«Me voy al cielo»… Me lo dijo una mujer, antes de salir de este mundo. Y sé que me decía la verdad. «¿Pedirás por mí?», le pregunté. «Pediré por ti». Y se marchó. Dejó aquí su cuerpo maltrecho como una red rasgada y salió, feliz, al encuentro del Amor que la llamaba.
¡Qué hermosa es la muerte de un cristiano! Así como el cayado de Moisés abrió las aguas del Mar Rojo, la Cruz, el cayado de Cristo, convirtió en hermosura la fealdad suprema, y pobló con ángeles la que era guarida de demonios.
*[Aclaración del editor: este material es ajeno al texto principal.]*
Lemma wp_create_client s a cs :
  clients_rep (clients s) a cs -> SEL4OSAPI_USER_PROCESS_MAX < 2 ^ 31 ->
  Z.of_nat (length cs) < SEL4OSAPI_USER_PROCESS_MAX ->
  wp sel4osapi_io_serial_create_client
     (fun r s' => exists x a' c, r = Some x.2 /\ clients_rep (clients s') a' (cs ++ [c]) /\
        a_busy a' = a_busy a ++ [x] /\ id c = Z.of_nat (length cs) + 1 /\
        client_ep c = server_ep s' /\ server_ep s' = server_ep s /\
        srv_op_size s' = srv_op_size s /\ replies s' = replies s) s.
Proof.
  intros R Hmax Hlen. pose proof (clients_rep_length _ _ _ R) as Hl.
  unfold sel4osapi_io_serial_create_client, on_clients. wp_step. apply wp_zoom.
  eapply wp_mono; [apply wp_alloc_null, R|]. intros r p [Hsz Hr].
  destruct (a_free a) as [|x fr] eqn:Hf; [cbn in Hl; lia|]. destruct Hr as (-> & Hels & R').
  wp_steps. unfold simple_pool_get_current_size. wp_steps. cbn [clients set_clients].
  eapply wp_eq; [reflexivity|]. wp_step.
  apply wp_assert; [rewrite (proj2 (Z.eqb_neq _ _)); [done|apply semaphore_create_ok]|].
  wp_step. eapply wp_eq; [reflexivity|]. wp_step.
  match goal with |- context [vspace_new_pages ?n ?d] => destruct (new_pages_ok n d) as (b & Hb & Hbl); [done|] end.
  rewrite Hb. apply wp_assert; [done|]. wp_step. wp_step. wp_step.
  assert (Hx : x ∈ fr ++ (a_busy a ++ [x])) by set_solver.
  destruct (rep_entry_get _ _ x R' Hx) as (nd & v & Hn & Hel & Hcell).
  unfold read_client, on_clients. apply wp_zoom. cbn [clients set_clients set_env].
  eapply wp_mem_read_cell; [done|exact Hcell|]. wp_step. apply wp_zoom. cbn [clients set_clients set_env].
  apply wp_on_mem. eapply wp_write_cell; [done|exact Hcell|]. wp_step.
  set (c := SerialClient _ _ _ _ _).
  assert (Hcs : length (a_busy a) = length cs) by (eapply Forall2_length; apply R).
  assert (Hid : id c = Z.of_nat (length cs) + 1).
  { cbn. rewrite (rep_current _ _ R'). cbn. rewrite length_app, Hcs. cbn. lia. }
  exists x, (APool fr (a_busy a ++ [x]) (<[x.2 := c]> (a_vals a))), c.
  cbn [clients set_clients set_env server_ep srv_op_size replies]. split_and!; try done.
  split; cbn [pool set_mem a_free a_busy a_vals].
  - exact (rep_write p _ x c R' Hx).
  - by rewrite Hsz, (cr_size _ _ _ R).
  - apply Forall2_app; [apply vals_along_insert_ne; [set_solver|apply R]|].
    constructor; [|constructor]. by rewrite lookup_insert_eq.
  - rewrite fmap_app, (cr_ids _ _ _ R), length_app. cbn [length fmap list_fmap]. rewrite Hid.
    rewrite Nat2Z.inj_add, seqZ_app by lia. f_equal. change (Z.of_nat 1) with 1.
    rewrite seqZ_cons by lia. rewrite seqZ_nil by lia. f_equal. lia.
  - rewrite length_app. cbn. lia.
  - apply Forall_app. split; [apply R|]. apply Forall_singleton. split; [done|].
    exists b. split; [done|]. change SEL4OSAPI_SERIAL_BUF_PAGES with 1 in Hbl.
    change (Z.to_nat SEL4OSAPI_SERIAL_BUF_SIZE) with (Z.to_nat 4096). unfold PAGE_SIZE_4K in Hbl. lia.
Qed.
End create.

(** ** Properties *)

Section properties.
Context {CFG : Config} {D : Type} {ENV : SerialEnv D}.
Implicit Types (s : serial_state D) (cs : list sel4osapi_serialclient_t).
Implicit Types (a : apool sel4osapi_serialclient_t).

(** C18: A write by a client reaches its device: the bytes of [data], in order
    and each once, are put on the UART the client named, between the take and
    the give of its semaphore; the call returns [size], and no other client's
    page changes. *)
Theorem serial_write_delivers s a cs i x c devid dev data size fuel :
  clients_rep (clients s) a cs -> client_at a cs i x c ->
  srv_op_size s <= SEL4OSAPI_SERIAL_BUF_SIZE -> is_u32 devid -> device_of devid = Some dev ->
  0 <= size <= SEL4OSAPI_SERIAL_BUF_SIZE -> size <= Z.of_nat (length data) ->
  exists s' a' b', sel4osapi_io_serial_write fuel (Some x.2) devid data size s = Done (size, s') /\
    env s' = sel4osapi_semaphore_give (buf_avail c)
               (put_all dev (take (Z.to_nat size) data)
                  (sel4osapi_semaphore_take (buf_avail c) 0 (env s))) /\
    clients_rep (clients s') a' (<[i := set_buf b' c]> cs) /\ srv_op_size s' = size.
Proof.
  intros H1 H2 H3 H4 H5 H6 H7.
  destruct (wp_client_write s a cs i x c devid dev data size fuel) as (r & s' & Hr & -> & p' & a' & b' & R & _ & _ & ->); try done.
  eexists _, a', b'. split; [exact Hr|]. done.
Qed.

(** C19: A read of [size] bytes takes one character from the device and returns
    [size] copies of it: the server does not clear [ret] after storing a
    character, so it never polls the device for a second one. *)
Theorem serial_read_replicates s a cs i x c b devid dev data size timeout tStart dS ch d' m fuel :
  clients_rep (clients s) a cs -> client_at a cs i x c -> buf c = Some b ->
  srv_op_size s <= SEL4OSAPI_SERIAL_BUF_SIZE -> is_u32 devid -> device_of devid = Some dev ->
  0 < size <= SEL4OSAPI_SERIAL_BUF_SIZE -> size <= Z.of_nat (length data) -> is_u32 timeout ->
  clock_get_time (sel4osapi_semaphore_take (buf_avail c) 0 (env s)) = (tStart, dS) ->
  polls dev timeout tStart dS (Some ch) d' m -> (m <= fuel)%nat ->
  exists s', sel4osapi_io_serial_read fuel (Some x.2) devid data size timeout s =
      Done ((size, replicate (Z.to_nat size) (u8 ch) ++ drop (Z.to_nat size) data), s') /\
    env s' = sel4osapi_semaphore_give (buf_avail c) d'.
Proof.
  intros H1 H2 H3 H4 H5 H6 H7 H8 H9 H10 H11 H12.
  destruct (wp_client_read s a cs i x c b devid dev data size timeout tStart dS (Some ch) d' m fuel)
    as (r & s' & Hr & -> & p' & a' & b' & R & ->); try done.
  eexists. split; [exact Hr|]. done.
Qed.

(** When the timeout passes before a character arrives the read returns 0
    and leaves the caller's data as it was. *)
Theorem serial_read_times_out s a cs i x c b devid dev data size timeout tStart dS d' m fuel :
  clients_rep (clients s) a cs -> client_at a cs i x c -> buf c = Some b ->
  srv_op_size s <= SEL4OSAPI_SERIAL_BUF_SIZE -> is_u32 devid -> device_of devid = Some dev ->
  0 < size <= SEL4OSAPI_SERIAL_BUF_SIZE -> size <= Z.of_nat (length data) -> is_u32 timeout ->
  clock_get_time (sel4osapi_semaphore_take (buf_avail c) 0 (env s)) = (tStart, dS) ->
  polls dev timeout tStart dS None d' m -> (m <= fuel)%nat ->
  exists s', sel4osapi_io_serial_read fuel (Some x.2) devid data size timeout s = Done ((0, data), s') /\
    env s' = sel4osapi_semaphore_give (buf_avail c) d'.
Proof.
  intros H1 H2 H3 H4 H5 H6 H7 H8 H9 H10 H11 H12.
  destruct (wp_client_read s a cs i x c b devid dev data size timeout tStart dS None d' m fuel)
    as (r & s' & Hr & -> & p' & a' & b' & R & ->); try done.
  eexists. split; [exact Hr|]. done.
Qed.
Porque la muerte era nieta en línea directa del Demonio, hija del pecado y la traición. Hasta que el Hijo de Dios se adentró en ella, abrió en la Cruz sus brazos, y se la arrebató al Enemigo para convertirla en Crucifijo.
Y ahora la muerte de un cristiano tiene toda la belleza del Cristo de Velázquez. Está perfumada de Amor, es puerta abierta hacia el cielo, y reina la luz donde antes gobernaban las tinieblas.
«¡Mira, allí está!»… Y señalaba hacia una esquina del techo. «¿Quién?». «La Virgen. Viene a buscarme»… Y murió sonriendo.
Llamad siempre al sacerdote para vuestros enfermos. Que mueran como cristianos.